2. The lightweight nature of GRC enables it to be a very successful material for the use of over-cladding on existing buildings. Generally, engineers will allows a 25% increase in load on existing building foundations subject to appropriate investigation and justification of the existing structure. The lightweight nature of GRC allows this to be added on the existing façade subject to appropriate detailing without the need for expensive strengthening.

3. A very recent innovative development with GRC has been to design a new building utilising an inner skin to seal the building which can be done more rapidly than waiting for the final external skin to be added to the building. Thereafter, the external GRC skin is added off the critical path. We recommend the GRC is used generally as a rain screen with a ventilating cavity between the inner and outer skin. Recent developments have allowed a fixing technique to be developed which does not require internal access to the rear of the GRC panels.

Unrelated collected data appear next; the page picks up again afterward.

Lemma commit_writes l v T :
  lrep l v T -> log_free l v -> (forall s, s ∈ T.*1 -> s ∉ held_sectors v) -> T <> [] ->
  exists c', commit_trans l = Ok tt (set_lg_busy false (set_bc c' (set_lh_n 0 l))) /\
    brep c' (bv_writes ([(lg_start l, head1 l v)] ++ T ++ [(lg_start l, head0 l v)]) v).
Proof.
  intros Hr Hf Hh HT. pose proof Hr as [Hb Hlk Hdv Hst Hend Hbig Hrm Hn [Hm1 Hm2] Hlen _ Hnd Hdi Hhd].
  assert (Hpos : 0 < lh_n l) by (destruct T; [done|]; simpl in Hn; lia).
  unfold commit_trans. mrun1. rewrite (proj2 (Z.ltb_lt _ _) Hpos). cbn [when].
  destruct (write_head_run l v Hb Hdv) as (c1 & E1 & Hb1); try done; try lia; [apply Hf; lia|by eapply start_clean|by eapply log_free_room|].
  fold (head1 l v) in Hb1. rewrite !bind_assoc_run. mstep E1. unfold install_trans. rewrite !bind_assoc_run. mrun1. l_simpl.
  assert (Hblk : forall i, 0 <= i -> log_block (set_bc c1 l) (bv_write (lg_start l) (head1 l v) v) i = log_block l v i).
  { intros i Hi. unfold log_block. l_simpl. apply fn_lookup_insert_ne. lia. }
  destruct (install_loop (set_bc c1 l) (bv_write (lg_start l) (head1 l v) v) (upto (lh_n l)) (fun i => lh_sector l !!! Z.to_nat i)) as (c2 & E2 & Hb2);
    [exact Hb1|exact Hdv| |].
  { apply Forall_forall. intros i Hi%upto_elem. destruct (lookup_lt_is_Some_2 T (Z.to_nat i)) as [[s x] Ei]; [lia|].
    destruct (lr_T _ _ _ Hr _ s x Ei) as (Hsi & Hsr & _). rewrite (list_lookup_total_correct _ _ _ Hsi).
    pose proof (lrep_installable l v T _ s x Hr Hf Hh Ei) as Hin. rewrite Z2Nat.id in Hin by lia.
    by apply (installable_write _ _ _ _ _ _ Hin). }
  rewrite (map_ext_in _ (fun i => (lh_sector l !!! Z.to_nat i, log_block l v i))), (lrep_positions l v T Hr) in Hb2.
  2:{ intros i Hi%list_elem_of_In%upto_elem. by rewrite Hblk by lia. }
  mstep E2. rewrite bind_assoc_run. mrun1. l_simpl.
  assert (Hdisk : bv_disk (bv_writes T (bv_write (lg_start l) (head1 l v) v)) (lg_start l) = head1 l v).
  { rewrite bv_writes_disk, apply_writes_other; [l_simpl; apply fn_lookup_insert|].
    intros [k Hk]%list_elem_of_lookup. apply (lrep_key l v T _ _ Hr) in Hk as [Hk1 Hk2].
    destruct (lookup_lt_is_Some_2 _ _ Hk1) as [[s x] Ek]. destruct (lr_T _ _ _ Hr k s x Ek) as (Hs1 & Hs2 & _).
    assert (lg_start l = s) by congruence. lia. }
  destruct (write_head_run (set_lh_n 0 (set_bc c2 l)) (bv_writes (([(lg_start l, head1 l v)] ++ T)) v)) as (c3 & E3 & Hb3).
  - exact Hb2.
  - done.
  - l_simpl. rewrite bv_writes_size. lia.
  - rewrite (held_same v _ (bv_writes_held _ v)). apply Hf. l_simpl. lia.
  - intros Hx%bv_writes_dom. by apply (start_clean l v T Hr).
  - eapply log_free_room, (log_free_writes l (set_bc c2 l)); [done|done].
  - l_simpl. unfold LOGSIZE. lia.
  - done.
  - l_simpl. cbn [set_lh_n set_bc lg_start lh_n lh_sector] in Hb3.
    rewrite bv_writes_app in Hb3. cbn [bv_writes foldl fst snd] in Hb3. fold (bv_writes T (bv_write (lg_start l) (head1 l v) v)) in Hb3.
    rewrite Hdisk in Hb3. fold (head0 l v) in Hb3. exists c3. split.
    + mstep E3. unfold l_acquire. mstep (acquire_ok lg_lock set_lg_lock (set_bc c3 (set_lh_n 0 (set_bc c2 l))) Hlk).
      mrun1. unfold l_release. rewrite (release_ok lg_lock set_lg_lock) by done. f_equal. unfold set_lg_busy, set_lg_lock. l_simpl. by rewrite Hlk.
    + rewrite !bv_writes_app. exact Hb3.
Qed.
End Transactions.
Lemma parsecmd_ends d k :
  parses (parseline buf (parse_fuel buf)) 0%nat d k -> k = [] \/ panics (parsecmd buf) 0%nat.
Proof.
  intros (c & p1 & E1 & H1 & _ & _). destruct (peek_toks p1 k [] H1) as (p2 & E2 & H2).
  destruct (decide (p2 = length buf)) as [->|Hne].
  - left. destruct H2 as [_ Hs%spells_length]. rewrite drop_all in Hs. destruct k; [done|simpl in Hs; lia].
  - right. unfold parsecmd. apply (panics_step _ _ _ _ _ E1), (panics_step _ _ _ _ _ E2), (panics_step _ _ _ _ _ (get_ok p2)).
    rewrite (proj2 (Nat.eqb_neq _ _) Hne). by eexists _, _.
Qed.
End Correct.

(** C36: every command line of the grammar, with any white space between its
    tokens, is parsed into its command: the tree has the words of the line as
    the C strings left by nulterminate, redirections in their order, pipes and
    lists associated to the right. *)
Theorem parsecmd_roundtrip buf l :
  spells buf (toks_line l) -> short_line l ->
  exists c b p, parsecmd buf 0%nat = Ok (c, b) p /\ cmd_map (fun w => cstring b w.1) c = den_line l.
Proof.
  intros Hs Hsh. apply parsecmd_of_line. apply grammar_parses; [done|done| |].
  - rewrite app_nil_r. split; [lia|done].
  - pose proof (spells_length _ _ Hs). unfold parse_fuel. lia.
Qed.

(** The parser ends on every line: it panics, or the line is a sentence of
    the grammar whose simple commands have fewer than MAXARGS words, and the
    command it returns is the meaning of that sentence. *)
Theorem parsecmd_sound buf :
  Forall (fun c => c <> 0) buf ->
  (exists msg p, parsecmd buf 0%nat = Stop (SPanic msg) p) \/
  exists l c b p, spells buf (toks_line l) /\ short_line l /\
    parsecmd buf 0%nat = Ok (c, b) p /\ cmd_map (fun w => cstring b w.1) c = den_line l.
Proof.
  intros Hz. destruct (spells_total (length buf) buf (le_n _) Hz) as [ts Hs].
  assert (Ht : at_toks buf 0%nat ts) by (split; [lia|done]). pose proof (spells_length _ _ Hs).
  destruct (all_read buf (parse_fuel buf)) as (Hl & _). destruct (Hl 0%nat ts Ht) as [Hp|(l & k & -> & Hsh & Hpar)].
  - unfold parse_fuel. lia.
  - left. destruct (panics_bind _ (fun c => peek buf [];; s ← get; if negb (s =? length buf)%nat then panic "syntax" else mret (c, nulterminate c (buf ++ [0]))) _ Hp) as (msg & p & E).
    exists msg, p. exact E.
  - destruct (parsecmd_ends buf _ _ Hpar) as [->|Hp]; [|by left]. right. rewrite app_nil_r in Hs. exists l.
    destruct (parsecmd_of_line buf _ Hpar) as (c & b & p & E & Ec). by exists c, b, p.
Qed.

Definition line1 : list Z := str "ls >f | (wc)&".
Definition sentence1 : line :=
  LEnd (PBar (Simple [] [(str "ls", [(ROut, str "f")])]) (PEnd (Block (LEnd (PEnd (Simple [] [(str "wc", [])])) 0) []))) 1.

Lemma spells_step (ws : list Z) t l ts :
  white ws -> tok_ok t -> take (length (ws ++ text t)) l = ws ++ text t -> ends t (drop (length (ws ++ text t)) l) ->
  spells (drop (length (ws ++ text t)) l) ts -> spells l (t :: ts).
Proof.
  intros Hw Hok Ht He Hs. rewrite <- (take_drop (length (ws ++ text t)) l), Ht, <- app_assoc. by constructor.
Qed.

Lemma line1_spells : spells line1 (toks_line sentence1).
Proof.
  repeat first
    [ eapply (spells_step []); [apply Forall_nil_2|vm_compute; repeat constructor; discriminate|vm_compute; reflexivity|by vm_compute|cbn [length app text str drop]]
    | eapply (spells_step [32]); [by repeat constructor|vm_compute; repeat constructor; discriminate|vm_compute; reflexivity|by vm_compute|cbn [length app text str drop]]
    | apply sp_end, Forall_nil_2 ].
Qed.

Lemma parsecmd_roundtrip_witness :
  exists c b p, parsecmd line1 0%nat = Ok (c, b) p /\
    cmd_map (fun w => cstring b w.1) c = BACK (PIPE (REDIR (EXEC [str "ls"]) (str "f") 513 1) (EXEC [str "wc"])).
Proof. apply (parsecmd_roundtrip line1 sentence1 line1_spells). vm_compute. repeat constructor. Defined.

Lemma parsecmd_sound_witness :
  exists msg p, parsecmd (str "ls |) x") 0%nat = Stop (SPanic msg) p.
Proof.
  destruct (parsecmd_sound (str "ls |) x")) as [(msg & p & E)|(l & c & b & p & _ & _ & E & _)].
  - repeat constructor; discriminate.
  - exists msg, p. exact E.
  - exfalso. vm_compute in E. discriminate.
Defined.

(** ** Running commands

    runcmd is the program of system calls it makes, a tree whose branches are
    the kernel's answers. *)

Section Run.
Context {W : Type}.

Inductive prog : Type :=
| Exit
| Exec (path : W) (argv : list W) (k : prog)        (** [k] runs when exec fails *)
| Printf (msg : string) (arg : option W) (k : prog) (** printf(2, msg, arg) *)
| Close (fd : nat) (k : prog)
| Open (file : W) (mode : Z) (k : Z -> prog)
| Fork (k : Z -> prog)
| Wait (k : prog)
| Pipe (k : option (nat * nat) -> prog)             (** the two descriptors, or -1 *)
| Dup (fd : nat) (k : prog).

Definition panic1 (s : string) : prog := Printf s None Exit.
Definition fork1 (k : Z -> prog) : prog := Fork (fun pid => if pid =? -1 then panic1 "fork" else k pid).

Fixpoint runcmd (c : cmd W) : prog :=
  match c with
  | EXEC argv =>
      match argv with
      | [] => Exit
      | path :: _ => Exec path argv (Printf "exec %s failed" (Some path) Exit)
      end
  | REDIR c file mode fd =>
      Close (Z.to_nat fd) (Open file mode (fun r =>
        if r <? 0 then Printf "open %s failed" (Some file) Exit else runcmd c))
  | LIST l r => fork1 (fun pid => if pid =? 0 then runcmd l else Wait (runcmd r))
  | PIPE l r =>
      Pipe (fun o =>
        match o with
        | None => panic1 "pipe"
        | Some (p0, p1) =>
            fork1 (fun pid =>
              if pid =? 0 then Close 1 (Dup p1 (Close p0 (Close p1 (runcmd l))))
              else fork1 (fun pid =>
                if pid =? 0 then Close 0 (Dup p0 (Close p0 (Close p1 (runcmd r))))
                else Close p0 (Close p1 (Wait (Wait Exit)))))
        end)
  | BACK c => fork1 (fun pid => if pid =? 0 then runcmd c else Exit)
  end.

(** *** A kernel that grants forks and pipes

    A descriptor table of NOFILE entries; open, dup and pipe take the lowest
    free one.  [launch] is what a process does, in its order: the program it
    becomes, with the descriptors it has then; its children, each with what it
    does in turn; the waits for them; and its messages.  [opens] tells which
    files can be opened and [n] numbers the pipes. *)
Inductive endpoint : Type :=
| EFile (file : W) (mode : Z)
| ERead (pipe : nat)
| EWrite (pipe : nat)
| EOther (id : nat).

Inductive event (D : Type) : Type :=
| Becomes (path : W) (argv : list W) (d : D)
| Child (l : list (event D))
| Waits
| Prints (msg : string) (arg : option W).
Arguments Becomes {D}. Arguments Child {D}. Arguments Waits {D}. Arguments Prints {D}.
Fixpoint ev_map {D E} (f : D -> E) (e : event D) : event E :=
  match e with
  | Becomes path argv d => Becomes path argv (f d)
  | Child l => Child (map (ev_map f) l)
  | Waits => Waits
  | Prints msg arg => Prints msg arg
  end.

Definition NOFILE : nat := 16.
Definition fdtable : Type := list (option endpoint).
Fixpoint lowest (t : fdtable) : option nat :=
  match t with
  | [] => None
  | None :: _ => Some O
  | Some _ :: t => S <$> lowest t
  end.
Definition install (e : endpoint) (t : fdtable) : option (nat * fdtable) :=
  i ← lowest t; Some (i, <[i := Some e]> t).

Context (opens : W -> Z -> bool).

Fixpoint launch (p : prog) (t : fdtable) (n : nat) : list (event fdtable) * nat :=
  match p with
  | Exit => ([], n)
  | Exec path argv _ => ([Becomes path argv t], n)
  | Printf msg arg k => let (l, n) := launch k t n in (Prints msg arg :: l, n)
  | Close fd k => launch k (<[fd := None]> t) n
  | Open file mode k =>
      match (if opens file mode then install (EFile file mode) t else None) with
      | Some (fd, t') => launch (k (Z.of_nat fd)) t' n
      | None => launch (k (-1)) t n
      end
  | Fork k =>
      let (child, n) := launch (k 0) t n in
      let (parent, n) := launch (k 1) t n in
      (Child child :: parent, n)
  | Wait k => let (l, n) := launch k t n in (Waits :: l, n)
  | Pipe k =>
      match (a ← install (ERead n) t; b ← install (EWrite n) a.2; Some (a.1, b.1, b.2)) with
      | Some (p0, p1, t') => launch (k (Some (p0, p1))) t' (S n)
      | None => launch (k None) t n
      end
  | Dup fd k =>
      match t !! fd with
      | Some (Some e) => match install e t with Some (_, t') => launch k t' n | None => launch k t n end
      | _ => launch k t n
      end
  end.
(* ===== verification/Fsfile.v ===== *)
(** * Files: the blocks of an inode and their contents

    What readi and writei of fs.c do to a file.  [imap d i A] says that the
    inode [i] maps its blocks to [A] in order, directly and through the
    indirect block, and that they are data blocks marked in the bitmap;
    [contents] are the bytes of the file.  [wrote] is the frame of a write:
    nothing changes but the file's own blocks, its inode's block, and blocks
    that were free. *)

From stdpp Require Import functions.
From S2P Require Import Prelude Str Interfaces Spinlock Bytes Log Disk Fs Fsblk.

(** The [k]-th block of an inode, 0 when there is none. *)
Definition fblock (d : ldisk) (i : inode) (k : Z) : Z :=
  if k <? NDIRECT then addr_at i k
  else if addr_at i NDIRECT =? 0 then 0
  else get32 (ld_blk d (addr_at i NDIRECT)) (4 * Z.to_nat (k - NDIRECT)).
Definition indirect (i : inode) : list Z := if addr_at i NDIRECT =? 0 then [] else [addr_at i NDIRECT].
Definition footprint (i : inode) (A : list Z) : list Z := A ++ indirect i.

Definition fbytes (d : ldisk) (A : list Z) : list Z := concat (ld_blk d <$> A).
Definition contents (d : ldisk) (i : inode) (A : list Z) : list Z := take (Z.to_nat (i_size i)) (fbytes d A).
(** Blocks that hold [n] bytes. *)
Definition nblk (n : Z) : Z := (n + (BSIZE - 1)) / BSIZE.

Section Volume.
Context (fsz bm : Z).

(** A disk whose bitmap marks the boot block, the superblock, the inode
    blocks and the bitmap itself. *)
Record vol (d : ldisk) : Prop := {
  vo_geom : geom d fsz bm;
  vo_blocks : blocks_ok d;
  vo_meta : forall b, 0 <= b <= bm -> bit (ld_blk d bm) b = true;
  vo_home : ld_size d <= fsz;
}.
Definition free (d : ldisk) : list Z := filter (fun b => bit (ld_blk d bm) b = false) (seqZ 0 (ld_size d)).
Definition data_block (d : ldisk) (b : Z) : Prop := bm < b < ld_size d /\ bit (ld_blk d bm) b = true.

Record imap (d : ldisk) (i : inode) (A : list Z) : Prop := {
  im_dev : i_dev i = ROOTDEV;
  im_addrs : length (i_addrs i) = 13%nat;
  im_len : Z.of_nat (length A) <= MAXFILE;
  im_map : forall k, 0 <= k < MAXFILE -> fblock d i k = default 0 (A !! Z.to_nat k);
  im_ind : addr_at i NDIRECT = 0 -> Z.of_nat (length A) <= NDIRECT;
  im_nodup : NoDup (footprint i A);
  im_data : Forall (data_block d) (footprint i A);
}.

Lemma elem_of_free d b : b ∈ free d <-> 0 <= b < ld_size d /\ bit (ld_blk d bm) b = false.
Proof. unfold free. rewrite list_elem_of_filter, elem_of_seqZ. naive_solver lia. Qed.

Lemma seqZ_split m n b : m <= b < m + n -> seqZ m n = seqZ m (b - m) ++ b :: seqZ (b + 1) (m + n - b - 1).
Proof.
  intros Hb. replace n with ((b - m) + (1 + (m + n - b - 1))) at 1 by lia. rewrite seqZ_app by lia. f_equal.
  replace (m + (b - m)) with b by lia. rewrite seqZ_app by lia. done.
Qed.

(** The first free block, as balloc finds it. *)
Lemma free_first d b fr : vol d -> free d = b :: fr ->
  bm < b < ld_size d /\ bit (ld_blk d bm) b = false /\ (forall k, 0 <= k < b -> bit (ld_blk d bm) k = true).
Proof.
  intros Hv E. assert (Hb : b ∈ free d) by (rewrite E; by left). apply elem_of_free in Hb as [Hr Hb].
  assert (Hl : forall k, 0 <= k < b -> bit (ld_blk d bm) k = true).
  { intros k Hk. destruct (bit (ld_blk d bm) k) eqn:Ek; [done|]. exfalso. unfold free in E. rewrite (seqZ_split 0 _ b) in E by lia.
    rewrite filter_app in E. assert (Hin : k ∈ filter (fun b => bit (ld_blk d bm) b = false) (seqZ 0 (b - 0))) by (rewrite list_elem_of_filter, elem_of_seqZ; split; [done|lia]).
    destruct (filter _ (seqZ 0 (b - 0))) as [|c l] eqn:Ef; [by apply elem_of_nil in Hin|]. injection E as -> _.
    assert (Hc : b ∈ filter (fun b => bit (ld_blk d bm) b = false) (seqZ 0 (b - 0))) by (rewrite Ef; by left). rewrite list_elem_of_filter, elem_of_seqZ in Hc. lia. }
  split_and!; [|lia|done|done]. destruct (decide (bm < b)) as [|Hn]; [done|]. rewrite (vo_meta _ Hv) in Hb by lia. done.
Qed.

(** ** The disk after balloc *)

Definition alloced (b : Z) (d : ldisk) : ldisk := logged b zeros (logged bm (set_bit (ld_blk d bm) b) d).

Lemma alloced_blk b d s : b <> bm -> ld_blk (alloced b d) s = if s =? b then zeros else if s =? bm then set_bit (ld_blk d bm) b else ld_blk d s.
Proof.
  intros Hb. unfold alloced, logged. d_simpl. destruct (Z.eqb_spec s b) as [->|]; [by rewrite fn_lookup_insert|]. rewrite fn_lookup_insert_ne by done.
  destruct (Z.eqb_spec s bm) as [->|]; [by rewrite fn_lookup_insert|by rewrite fn_lookup_insert_ne by done].
Qed.

Lemma alloced_bits b d c : vol d -> bm < b < ld_size d -> 0 <= c < fsz -> bit (ld_blk (alloced b d) bm) c = (c =? b) || bit (ld_blk d bm) c.
Proof.
  intros Hv Hb Hc. pose proof (ge_one _ _ _ (vo_geom _ Hv)). pose proof (vo_home _ Hv). pose proof (ge_range _ _ _ (vo_geom _ Hv)). rewrite alloced_blk by lia.
  rewrite (proj2 (Z.eqb_neq bm b)), Z.eqb_refl by lia. apply bit_set; [lia..|]. apply (vo_blocks _ Hv). lia.
Qed.

Lemma blocks_ok_logged d s x : blocks_ok d -> length x = 512%nat -> blocks_ok (logged s x d).
Proof. intros Hb Hx t Ht. unfold logged. d_simpl. destruct (decide (s = t)) as [->|]; [by rewrite fn_lookup_insert|]. rewrite fn_lookup_insert_ne by done. by apply Hb. Qed.

Lemma vol_logged d s x : vol d -> s <> 1 -> s <> bm -> length x = 512%nat -> vol (logged s x d).
Proof.
  intros [Hg Hb Hm Hh] H1 Hs Hx. split; [by apply geom_logged|by apply blocks_ok_logged| |done].
  unfold logged. d_simpl. by rewrite fn_lookup_insert_ne.
Qed.
Lemma vol_bits d x : vol d -> length x = 512%nat -> (forall b, 0 <= b <= bm -> bit x b = true) -> vol (logged bm x d).
Proof.
  intros [Hg Hb Hm Hh] Hx Hbits. pose proof (ge_range _ _ _ Hg). split; [apply geom_logged; [done|lia]|by apply blocks_ok_logged| |done].
  unfold logged. d_simpl. by rewrite fn_lookup_insert.
Qed.
Lemma vol_bitmap d : vol d -> length (ld_blk d bm) = 512%nat.
Proof. intros Hv. apply (vo_blocks _ Hv). pose proof (ge_range _ _ _ (vo_geom _ Hv)). lia. Qed.

Lemma vol_alloced b d : vol d -> bm < b < ld_size d -> vol (alloced b d).
Proof.
  intros Hv Hb. pose proof (ge_range _ _ _ (vo_geom _ Hv)). pose proof (vo_home _ Hv). pose proof (ge_one _ _ _ (vo_geom _ Hv)).
  pose proof (vol_bitmap _ Hv) as Hl. apply vol_logged; [|lia|lia|done]. apply vol_bits; [done|by rewrite set_bit_length|].
  intros c Hc. rewrite bit_set by (done || lia). rewrite (vo_meta _ Hv) by done. apply orb_true_r.
Qed.

Lemma filter_agree (P Q : Z -> Prop) `{!forall x, Decision (P x), !forall x, Decision (Q x)} (l : list Z) :
  (forall x, x ∈ l -> P x <-> Q x) -> filter P l = filter Q l.
Proof.
  induction l as [|y l IH]; intros HPQ; [done|]. rewrite !filter_cons, (decide_ext (P y) (Q y)) by (apply HPQ; by left).
  rewrite IH by (intros x Hx; apply HPQ; by right). done.
Qed.
Lemma filter_tail (P Q : Z -> Prop) `{!forall x, Decision (P x), !forall x, Decision (Q x)} (l : list Z) b fr :
  NoDup l -> filter P l = b :: fr -> (forall x, x ∈ l -> Q x <-> P x /\ x <> b) -> filter Q l = fr.
Proof.
  revert fr. induction l as [|y l IH]; intros fr Hn E HQ; [done|]. apply NoDup_cons in Hn as [Hy Hn]. rewrite filter_cons in *.
  destruct (decide (P y)) as [HP|HP].
  - injection E as -> E. rewrite decide_False by (rewrite HQ by (by left); tauto). rewrite <- E. apply filter_agree. intros x Hx. rewrite HQ by (by right). split; [tauto|]. intros ?. split; [done|]. by intros ->.
  - rewrite decide_False by (rewrite HQ by (by left); tauto). apply IH; [done..|]. intros x Hx. apply HQ. by right.
Qed.

Lemma free_alloced d b fr : vol d -> free d = b :: fr -> free (alloced b d) = fr.
Proof.
  intros Hv E. destruct (free_first _ _ _ Hv E) as (Hb & _ & _). pose proof (vo_home _ Hv). unfold free in *.
  eapply filter_tail; [apply NoDup_seqZ|exact E|]. intros x [Hx0 Hx1]%elem_of_seqZ. cbn in Hx1. rewrite alloced_bits by (done || lia).
  rewrite orb_false_iff, Z.eqb_neq. tauto.
Qed.

Lemma balloc_free f W b fr :
  vol (dsk f) -> free (dsk f) = b :: fr -> wbud (dsk f) W -> bm ∈ W -> b ∈ W ->
  1 ∉ dom (ld_buf (dsk f)) -> bm ∉ dom (ld_buf (dsk f)) -> b ∉ dom (ld_buf (dsk f)) ->
  balloc ROOTDEV f = Ok b (set_dsk (alloced b (dsk f)) f).
Proof.
  intros Hv E Hb HbmW HbW H1 Hbm Hnb. destruct (free_first _ _ _ Hv E) as (Hr & Hbit & Hlow). pose proof (ge_range _ _ _ (vo_geom _ Hv)). pose proof (vo_home _ Hv).
  apply (balloc_run f W fsz bm b); try done; try lia; apply Hv.
Qed.

(** ** Frames *)

Record wrote (S : list Z) (d d' : ldisk) : Prop := {
  wr_size : ld_size d' = ld_size d;
  wr_nlog : ld_nlog d' = ld_nlog d;
  wr_busy : ld_busy d' = ld_busy d;
  wr_buf : ld_buf d' = ld_buf d;
  wr_blk : forall s, s ∉ S -> s ∉ free d -> s <> bm -> ld_blk d' s = ld_blk d s;
  wr_bits : forall b, 0 <= b < ld_size d -> bit (ld_blk d bm) b = true -> bit (ld_blk d' bm) b = true;
}.

Lemma wrote_refl S d : wrote S d d.
Proof. by split. Qed.
Lemma wrote_free S d d' s : wrote S d d' -> s ∈ free d' -> s ∈ free d.
Proof.
  intros Hw. rewrite !elem_of_free, (wr_size _ _ _ Hw). intros [Hr Hb]. split; [done|].
  destruct (bit (ld_blk d bm) s) eqn:E; [|done]. rewrite (wr_bits _ _ _ Hw s) in Hb by done. done.
Qed.
Lemma wrote_trans S S' d d' d'' : wrote S d d' -> wrote S' d' d'' -> (forall s, s ∈ S' -> s ∈ S \/ s ∈ free d) -> wrote S d d''.
Proof.
  intros Hw Hw' HS. split; [rewrite (wr_size _ _ _ Hw')|rewrite (wr_nlog _ _ _ Hw')|rewrite (wr_busy _ _ _ Hw')|rewrite (wr_buf _ _ _ Hw')|..]; try apply Hw.
  - intros s Hs Hf Hb. rewrite (wr_blk _ _ _ Hw'); [by apply Hw| |intros ?; by eapply Hf, wrote_free|done]. intros Hin. destruct (HS _ Hin); done.
  - intros b Hb E. apply Hw'; [by rewrite (wr_size _ _ _ Hw)|]. by apply Hw.
Qed.
Lemma wrote_mono S S' d d' : wrote S d d' -> S ⊆ S' -> wrote S' d d'.
Proof. intros [? ? ? ? Hb ?] HS. split; try done. intros s Hs. apply Hb. by intros ?%HS. Qed.
Lemma wrote_logged S d s x : s ∈ S -> s <> bm -> wrote S d (logged s x d).
Proof.
  intros Hs Hb. split; try done; unfold logged; d_simpl.
  - intros t Ht _ _. rewrite fn_lookup_insert_ne; [done|]. by intros ->.
  - intros b _. by rewrite fn_lookup_insert_ne.
Qed.
Lemma wrote_alloced S d b fr : vol d -> free d = b :: fr -> wrote S d (alloced b d).
Proof.
  intros Hv E. destruct (free_first _ _ _ Hv E) as (Hb & _ & _). pose proof (vo_home _ Hv). split; try done.
  - intros s _ Hs Hbm. rewrite alloced_blk by lia. rewrite (proj2 (Z.eqb_neq s bm)) by done. destruct (Z.eqb_spec s b) as [->|]; [|done]. destruct Hs. rewrite E. by left.
  - intros c Hc Hbit. rewrite alloced_bits by (done || lia). by rewrite Hbit, orb_true_r.
Qed.

(** A write elsewhere keeps a file. *)
Lemma data_block_wrote S d d' b : wrote S d d' -> data_block d b -> 0 <= bm -> data_block d' b.
Proof. intros Hw [Hr Hb] H0. split; [by rewrite (wr_size _ _ _ Hw)|]. apply (wr_bits _ _ _ Hw); [lia|done]. Qed.
Lemma data_not_free d b : data_block d b -> b ∉ free d.
Proof. intros [_ Hb] [_ Hf]%elem_of_free. by rewrite Hb in Hf. Qed.
Lemma wrote_data S d d' b : wrote S d d' -> data_block d b -> b ∉ S -> ld_blk d' b = ld_blk d b.
Proof. intros Hw Hd Hs. apply (wr_blk _ _ _ Hw); [done|by apply data_not_free|destruct Hd; lia]. Qed.

Lemma in_indirect i s : s ∈ indirect i <-> s = addr_at i NDIRECT /\ s <> 0.
Proof.
  unfold indirect. destruct (Z.eqb_spec (addr_at i NDIRECT) 0) as [E|E]; [|rewrite list_elem_of_singleton; naive_solver].
  rewrite elem_of_nil. naive_solver.
Qed.
Lemma imap_ind d i A : imap d i A -> addr_at i NDIRECT <> 0 -> addr_at i NDIRECT ∈ footprint i A.
Proof. intros _ Hi. apply elem_of_app. right. by apply in_indirect. Qed.
Lemma imap_data d i A s : imap d i A -> s ∈ footprint i A -> data_block d s.
Proof. intros Hm Hs. eapply Forall_forall; [apply (im_data _ _ _ Hm)|done]. Qed.
Lemma imap_in d i A k b : A !! k = Some b -> imap d i A -> data_block d b /\ b ∈ footprint i A.
Proof.
  intros Hk Hm. assert (Hb : b ∈ footprint i A) by (apply elem_of_app; left; by eapply list_elem_of_lookup_2).
  split; [|done]. by eapply imap_data.
Qed.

Who makes GRC in Australia?

There are 5 major manufactures of GRC is Australia.
Asurco have been manufacturing GRC in Australia since the 1980s. The company is headed up by Mr Des Pawelski and they are based in Adelaide.
Precast Concrete in Brisbane makes all manners of precast which also includes GRC. That company is headed up by Mr Ian Coulter, Mr Col Ginger and Mr David Raetz. They recently completed the MCA project in Sydney.
GRC Environments who has been established since 2006 has already built a substantial reputation in its home town of Melbourne. Their most prestigious project to date is the Australia Catholic University project in Melbourne which is nearing completion.
Mascot Engineering which is headed up by Mr Brian Taylor and has been making all manner of precast GRC pits since the 1980s. This company is based in Sydney. Mascot Engineering products are now available all over Australia. They specialise in pits and chambers including planter boxes.
Quattro Design Solutions. This is another company that originally specialised in draining chambers but has enlarged its portfolio to include building facades. They are currently involved in the addition of a GRC façade to a prestigious residential project in Bellevue Hill Sydney.
If you are looking for design assistance in relation to GRC, then the most experienced design engineer in Australia is RH Consulting Engineers based in Sydney. Their principal, Charles Rickard, has been designing GRC since the 1980s and was the Technical Secretary for the original publication of the National Precast Concrete Association of Australia’s document entitled GRC Manufacture and Design. RH Consulting Engineers offer free tender support subject to a written agreement on the basis that the project goes ahead in GRC then their fee is incorporated in the costing. RH Consulting not only support GRC manufacturing companies but also architects and clients who are looking at different design options. The fee arrangement for that service is assessed on a job by job basis.

To conclude – Why GRC?

The key points are these:

There are 5 manufactures in Australia who are able to provide a competitive professional service in a tender situation The material is lightweight and can be added to existing buildings.
The building is lightweight and can be used for all manner of different product such as draining chambers, planter boxes.
The product is not cheap to make. One needs to maximise repetition but more importantly, look for a finish in GRC that cannot be achieved in a different material.
There are no limitation on the different textures, features can be built into GRC.
The product is incredibly durable. The absence of aggregate in the mix means that the lines of the panels are very sharp and the surface of the panels can be very smooth.
The product can provide an immediate upgrade to an existing building as well as improving significantly the energy performance of that building.
Besides the 5 major manufacturers of the product design support is available from RH Consulting Engineers in Sydney.